I see I will have to become a bit more forthright and blunt about this miserable candidate you leftists have picked; enough of this wishy-washy mild sauce I have been serving up.
Most seriously, I wondered and still do wonder how you guys could have made such a severe error in picking Obama, due to his extremist record – he has been rated the most far-left Senator and has a personal/political/worldview history (Wright, Avery, etc.) that should have been ENORMOUS red flags to any strategist from the standpoint of the general election.
It is as if the Republicans picked a sort of a cross between Tom Delay (highly partisan) and a David Duke (no more needs to be said).
Heck. Hillary Clinton would have been a far more formidable candidate (I think). And if you HAD to have a minority, surely there are more ‘centrist’ minority possibilities still left in the Democrat Party.
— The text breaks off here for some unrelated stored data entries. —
(** The tool look-ups of [main], one after the other. *)
Lemma main_eq (args : cli_args) (w : world) :
  main args w [] =
  let b1 := w_which w [] "ffmpeg" in
  let t1 := [EWhich "ffmpeg" b1] in
  if b1 then
    let b2 := w_which w t1 "ffprobe" in
    let t2 := t1 ++ [EWhich "ffprobe" b2] in
    if b2 then
      let b3 := w_which w t2 "packager" in
      let t3 := t2 ++ [EWhich "packager" b3] in
      if b3 then after_choice args "shaka" w t3
      else
        let b4 := w_which w t3 "MP4Box" in
        let t4 := t3 ++ [EWhich "MP4Box" b4] in
        if b4 then after_choice args "mp4box" w t4
        else (Raise (SystemExit
                "Error: need Shaka Packager ('packager') or GPAC ('MP4Box') in PATH."),
              t4)
    else (Raise (SystemExit "Error: ffmpeg and ffprobe are required in PATH."), t2)
  else (Raise (SystemExit "Error: ffmpeg and ffprobe are required in PATH."), t1).
Proof.
  cbv zeta. unfold main. rewrite bind_eq.
  change (have "ffmpeg" w []) with (Ok (w_which w [] "ffmpeg"),
                                    [EWhich "ffmpeg" (w_which w [] "ffmpeg")]).
  cbv beta iota.
  destruct (w_which w [] "ffmpeg"); [| reflexivity].
  rewrite bind_eq.
  change (have "ffprobe" w [EWhich "ffmpeg" true])
    with (Ok (w_which w [EWhich "ffmpeg" true] "ffprobe"),
          [EWhich "ffmpeg" true]
            ++ [EWhich "ffprobe" (w_which w [EWhich "ffmpeg" true] "ffprobe")]).
  cbv beta iota.
  destruct (w_which w [EWhich "ffmpeg" true] "ffprobe"); [| reflexivity].
  cbn [negb]. rewrite bind_eq. unfold pick_packager at 1. rewrite bind_eq.
  change (have "packager" w ([EWhich "ffmpeg" true] ++ [EWhich "ffprobe" true]))
    with (Ok (w_which w ([EWhich "ffmpeg" true] ++ [EWhich "ffprobe" true]) "packager"),
          ([EWhich "ffmpeg" true] ++ [EWhich "ffprobe" true])
            ++ [EWhich "packager"
                  (w_which w ([EWhich "ffmpeg" true] ++ [EWhich "ffprobe" true])
                     "packager")]).
  cbv beta iota.
  destruct (w_which w ([EWhich "ffmpeg" true] ++ [EWhich "ffprobe" true]) "packager");
    [reflexivity |].
  rewrite bind_eq.
  set (t3 := ([EWhich "ffmpeg" true] ++ [EWhich "ffprobe" true])
               ++ [EWhich "packager" false]).
  change (have "MP4Box" w t3)
    with (Ok (w_which w t3 "MP4Box"), t3 ++ [EWhich "MP4Box" (w_which w t3 "MP4Box")]).
  cbv beta iota.
  destruct (w_which w t3 "MP4Box"); reflexivity.
Qed.

Lemma file_event_no_which (packager tool : string) (rest : trace) :
  Forall (file_event packager) rest -> which_count tool rest = 0%nat.
Proof.
  unfold which_count. induction 1 as [| e l [Hw _] _ IH]; [reflexivity |].
  destruct e; simpl in *; try discriminate; exact IH.
Qed.

End Main.

(** ** One packaging run for each source file *)

Lemma tool_runs_app (tool : string) (a b : trace) :
  tool_runs tool (a ++ b) = tool_runs tool a ++ tool_runs tool b.
Proof. apply omap_app. Qed.

(** Apart from packaging nothing runs a packaging tool or tests an entry of
    the listing. *)
Lemma encode_event_silent (tool : string) (l : trace) :
  tool <> "ffmpeg" -> Forall encode_event l ->
  tool_runs tool l = [] /\ regular_files l = [].
Proof.
  intros Ht. induction 1 as [| e l He _ [IH1 IH2]]; [split; reflexivity |].
  unfold tool_runs, regular_files in *.
  destruct e; simpl in *; try contradiction; try (split; assumption).
  rewrite He. destruct (String.eqb "ffmpeg" tool) eqn:E.
  - apply String.eqb_eq in E. congruence.
  - split; assumption.
Qed.

Lemma returns_any {A : Type} (m : M A) : returns (fun _ => True) m.
Proof. intros w t a t' _. exact I. Qed.

Lemma runs_once_after {A B : Type} (tool : string) (R : list string -> Prop)
    (Q : A -> Prop) (m : M A) (f : A -> M B) :
  tool <> "ffmpeg" -> emits encode_event m -> returns Q m ->
  (forall a, Q a -> runs_once tool R (f a)) ->
  runs_once tool R (m ≫= f).
Proof.
  intros Ht Hm Hq Hf w t. rewrite bind_eq.
  destruct (Hm w t) as [n1 [E1 F1]].
  destruct (encode_event_silent tool n1 Ht F1) as [S1 S2].
  destruct (m w t) as [[a | e] t1] eqn:E; simpl in E1; subst t1.
  - destruct (Hf a (Hq _ _ _ _ E) w (t ++ n1)) as [n2 [E2 [G2 C2]]].
    exists (n1 ++ n2). rewrite E2, app_assoc. split; [reflexivity |].
    rewrite regular_files_app, S2, G2. split; [reflexivity |].
    rewrite tool_runs_app, S1. exact C2.
  - exists n1. split; [reflexivity |]. split; [exact S2 |].
    left. split; [exact S1 |]. intros a. discriminate.
Qed.

Lemma runs_once_before {A B : Type} (tool : string) (R : list string -> Prop)
    (m : M A) (f : A -> M B) :
  tool <> "ffmpeg" -> runs_once tool R m ->
  (forall a, emits encode_event (f a)) ->
  runs_once tool R (m ≫= f).
Proof.
  intros Ht Hm Hf w t. rewrite bind_eq.
  destruct (Hm w t) as [n1 [E1 [G1 C1]]].
  destruct (m w t) as [[a | e] t1] eqn:E; simpl in E1, C1; subst t1.
  - destruct (Hf a w (t ++ n1)) as [n2 [E2 F2]].
    destruct (encode_event_silent tool n2 Ht F2) as [S1 S2].
    exists (n1 ++ n2). rewrite E2, app_assoc. split; [reflexivity |].
    rewrite regular_files_app, G1, S2. split; [reflexivity |].
    rewrite tool_runs_app, S1, app_nil_r.
    destruct C1 as [[_ Hno] | Hc]; [exfalso; exact (Hno a eq_refl) | right; exact Hc].
  - exists n1. split; [reflexivity |]. split; [exact G1 |].
    destruct C1 as [[Hn _] | Hc]; [| right; exact Hc].
    left. split; [exact Hn |]. intros a. discriminate.
Qed.

Lemma runs_once_run (tool : string) (R : list string -> Prop) (cmd : list string) :
  head cmd = Some tool -> R cmd -> runs_once tool R (run cmd).
Proof.
  intros Hh HR w t. rewrite run_eq.
  exists [EPrint (">> " +:+ join " " cmd);
          ERun cmd (w_run w (t ++ [EPrint (">> " +:+ join " " cmd)]) cmd)].
  split; [simpl; rewrite <- app_assoc; reflexivity |]. split; [reflexivity |].
  right. exists cmd. split; [| exact HR].
  unfold tool_runs. simpl. rewrite Hh, String.eqb_refl. reflexivity.
Qed.

(** The loop over the files: one packaging run for each file it reaches. *)
Lemma runs_each_for_each (tool : string) (R : path -> list string -> Prop)
    (l : list path) (body : path -> M unit) :
  (forall x, runs_once tool (R x) (body x)) ->
  runs_each tool R l (for_each l body).
Proof.
  intros Hb. induction l as [| x l IH]; intros w t.
  - exists []. simpl. rewrite app_nil_r. split; [reflexivity |].
    split; [reflexivity |]. split; [simpl; lia |]. split; [constructor |].
    reflexivity.
  - simpl for_each. rewrite bind_eq.
    destruct (Hb x w t) as [n1 [E1 [G1 C1]]].
    destruct (body x w t) as [[[] | e] t1] eqn:E; simpl in E1, C1; subst t1.
    + destruct C1 as [[_ Hno] | [cmd [Hc HR]]]; [exfalso; exact (Hno tt eq_refl) |].
      destruct (IH w (t ++ n1)) as [n2 [E2 [G2 [L2 [F2 O2]]]]].
      exists (n1 ++ n2). rewrite E2, app_assoc. split; [reflexivity |].
      rewrite regular_files_app, G1, G2. split; [reflexivity |].
      rewrite tool_runs_app, Hc. simpl.
      split; [simpl; lia |]. split; [constructor; assumption |].
      intros Hok. simpl. f_equal. apply O2, Hok.
    + exists n1. split; [reflexivity |]. split; [exact G1 |].
      destruct C1 as [[Hn _] | [cmd [Hc HR]]].
      * rewrite Hn. split; [simpl; lia |]. split; [constructor |].
        intros [a Ha]. discriminate Ha.
      * rewrite Hc. split; [simpl; lia |].
        split; [simpl; repeat constructor; exact HR |].
        intros [a Ha]. discriminate Ha.
Qed.

Lemma runs_each_nil {A : Type} (tool : string) (R : path -> list string -> Prop)
    (m : M A) :
  tool <> "ffmpeg" -> emits encode_event m -> runs_each tool R [] m.
Proof.
  intros Ht Hm w t. destruct (Hm w t) as [n [E F]].
  destruct (encode_event_silent tool n Ht F) as [S1 S2].
  exists n. split; [exact E |]. split; [exact S2 |]. rewrite S1.
  split; [simpl; lia |]. split; [constructor |]. reflexivity.
Qed.

Lemma runs_each_after {A B : Type} (tool : string)
    (R : path -> list string -> Prop) (files : list path)
    (m : M A) (f : A -> M B) :
  tool <> "ffmpeg" -> emits encode_event m ->
  (forall a, runs_each tool R files (f a)) ->
  runs_each tool R files (m ≫= f).
Proof.
  intros Ht Hm Hf w t. rewrite bind_eq.
  destruct (Hm w t) as [n1 [E1 F1]].
  destruct (encode_event_silent tool n1 Ht F1) as [S1 S2].
  destruct (m w t) as [[a | e] t1] eqn:E; simpl in E1; subst t1.
  - destruct (Hf a w (t ++ n1)) as [n2 [E2 [G2 C2]]].
    exists (n1 ++ n2). rewrite E2, app_assoc. split; [reflexivity |].
    rewrite regular_files_app, S2, G2. split; [reflexivity |].
    rewrite tool_runs_app, S1. exact C2.
  - exists n1. split; [reflexivity |]. split; [exact S2 |]. rewrite S1.
    split; [simpl; lia |]. split; [constructor |].
    intros [a Ha]. discriminate Ha.
Qed.

Lemma runs_each_before {A B : Type} (tool : string)
    (R : path -> list string -> Prop) (files : list path)
    (m : M A) (f : A -> M B) :
  tool <> "ffmpeg" -> runs_each tool R files m ->
  (forall a, emits encode_event (f a)) ->
  runs_each tool R files (m ≫= f).
Proof.
  intros Ht Hm Hf w t. rewrite bind_eq.
  destruct (Hm w t) as [n1 [E1 [G1 [L1 [F1 O1]]]]].
  destruct (m w t) as [[a | e] t1] eqn:E; simpl in E1, O1; subst t1.
  - destruct (Hf a w (t ++ n1)) as [n2 [E2 F2]].
    destruct (encode_event_silent tool n2 Ht F2) as [S1 S2].
    exists (n1 ++ n2). rewrite E2, app_assoc. split; [reflexivity |].
    rewrite regular_files_app, G1, S2. split; [reflexivity |].
    rewrite tool_runs_app, S1, app_nil_r.
    split; [exact L1 |]. split; [exact F1 |]. intros _. apply O1. eauto.
  - exists n1. split; [reflexivity |]. split; [exact G1 |].
    split; [exact L1 |]. split; [exact F1 |]. intros [a Ha]. discriminate Ha.
Qed.

Lemma packages_files_after {A B : Type} (tool : string)
    (R : path -> list string -> Prop) (m : M A) (f : A -> M B) :
  tool <> "ffmpeg" -> emits encode_event m ->
  (forall a, packages_files tool R (f a)) ->
  packages_files tool R (m ≫= f).
Proof.
  intros Ht Hm Hf w t. rewrite bind_eq.
  destruct (Hm w t) as [n1 [E1 F1]].
  destruct (encode_event_silent tool n1 Ht F1) as [S1 S2].
  destruct (m w t) as [[a | e] t1] eqn:E; simpl in E1; subst t1.
  - destruct (Hf a w (t ++ n1)) as [n2 [E2 C2]].
    exists (n1 ++ n2). rewrite E2, app_assoc. split; [reflexivity |].
    rewrite regular_files_app, S2, tool_runs_app, S1. exact C2.
  - exists n1. split; [reflexivity |]. rewrite S1, S2.
    split; [simpl; lia |]. split; [constructor |].
    intros [a Ha]. discriminate Ha.
Qed.

Section Packaging.
Context `{PathOps} `{PyParse}.

(** The listing and the tests of [collect_files], and what it returns. *)
Lemma collect_files_spec (input_dir : path) (w : world) (t : trace) :
  exists tests,
    (collect_files input_dir w t).2
      = t ++ EGlob input_dir "*.mp4" (w_glob w t input_dir "*.mp4") :: tests /\
    (forall tool, tool_runs tool tests = []) /\
    match (collect_files input_dir w t).1 with
    | Ok files => files = sorted (regular_files tests)
    | Raise _ => True
    end.
Proof.
  set (found := w_glob w t input_dir "*.mp4").
  destruct (filter_is_file_spec found w (t ++ [EGlob input_dir "*.mp4" found]))
    as [new [Heq [Hall Hres]]].
  exists new. unfold collect_files. rewrite bind_eq.
  assert (Hg : path_glob input_dir "*.mp4" w t
               = (Ok found, t ++ [EGlob input_dir "*.mp4" found])) by reflexivity.
  rewrite Hg. clear Hg. cbv beta iota. rewrite bind_eq.
  assert (Hno : forall tool, tool_runs tool new = []).
  { intros tool. clear Heq Hres. induction Hall as [| e l [f [o [-> _]]] _ IH];
      [reflexivity | exact IH]. }
  destruct (filter_M path_is_file found w (t ++ [EGlob input_dir "*.mp4" found]))
    as [[kept | e] t1]; simpl in Heq, Hres; subst t1; cbn [fst snd].
  - split; [rewrite <- app_assoc; reflexivity |]. split; [exact Hno |].
    destruct Hres as [-> _]. reflexivity.
  - split; [rewrite <- app_assoc; reflexivity |]. split; [exact Hno | exact I].
Qed.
Or maybe not – the Democrat Party national leadership is pretty much owned and operated now by the way-out-of-touch far left-wing, which has thrived on inciting and enabling race and class warfare and facilitating minority economic dependence on the government, which gives the Democrats such a large part of their reliable base. So that pool may simply not exist within the Democrat Party anymore.
I guess the Obama pick made sense given the far-left drivers in the Primary but I think it is more problematic in the national election, to say the least. He is both ideologically and personally removed from the mainstream of the American people.
Hopefully, the further into the election season we get, the more people will find out about his positions and his problems, and the further his numbers will drop.
And, if they drop enough and there is little chance that he would be elected (I don’t think that will happen), I will probably vote third-party, which I am thinking about anyway.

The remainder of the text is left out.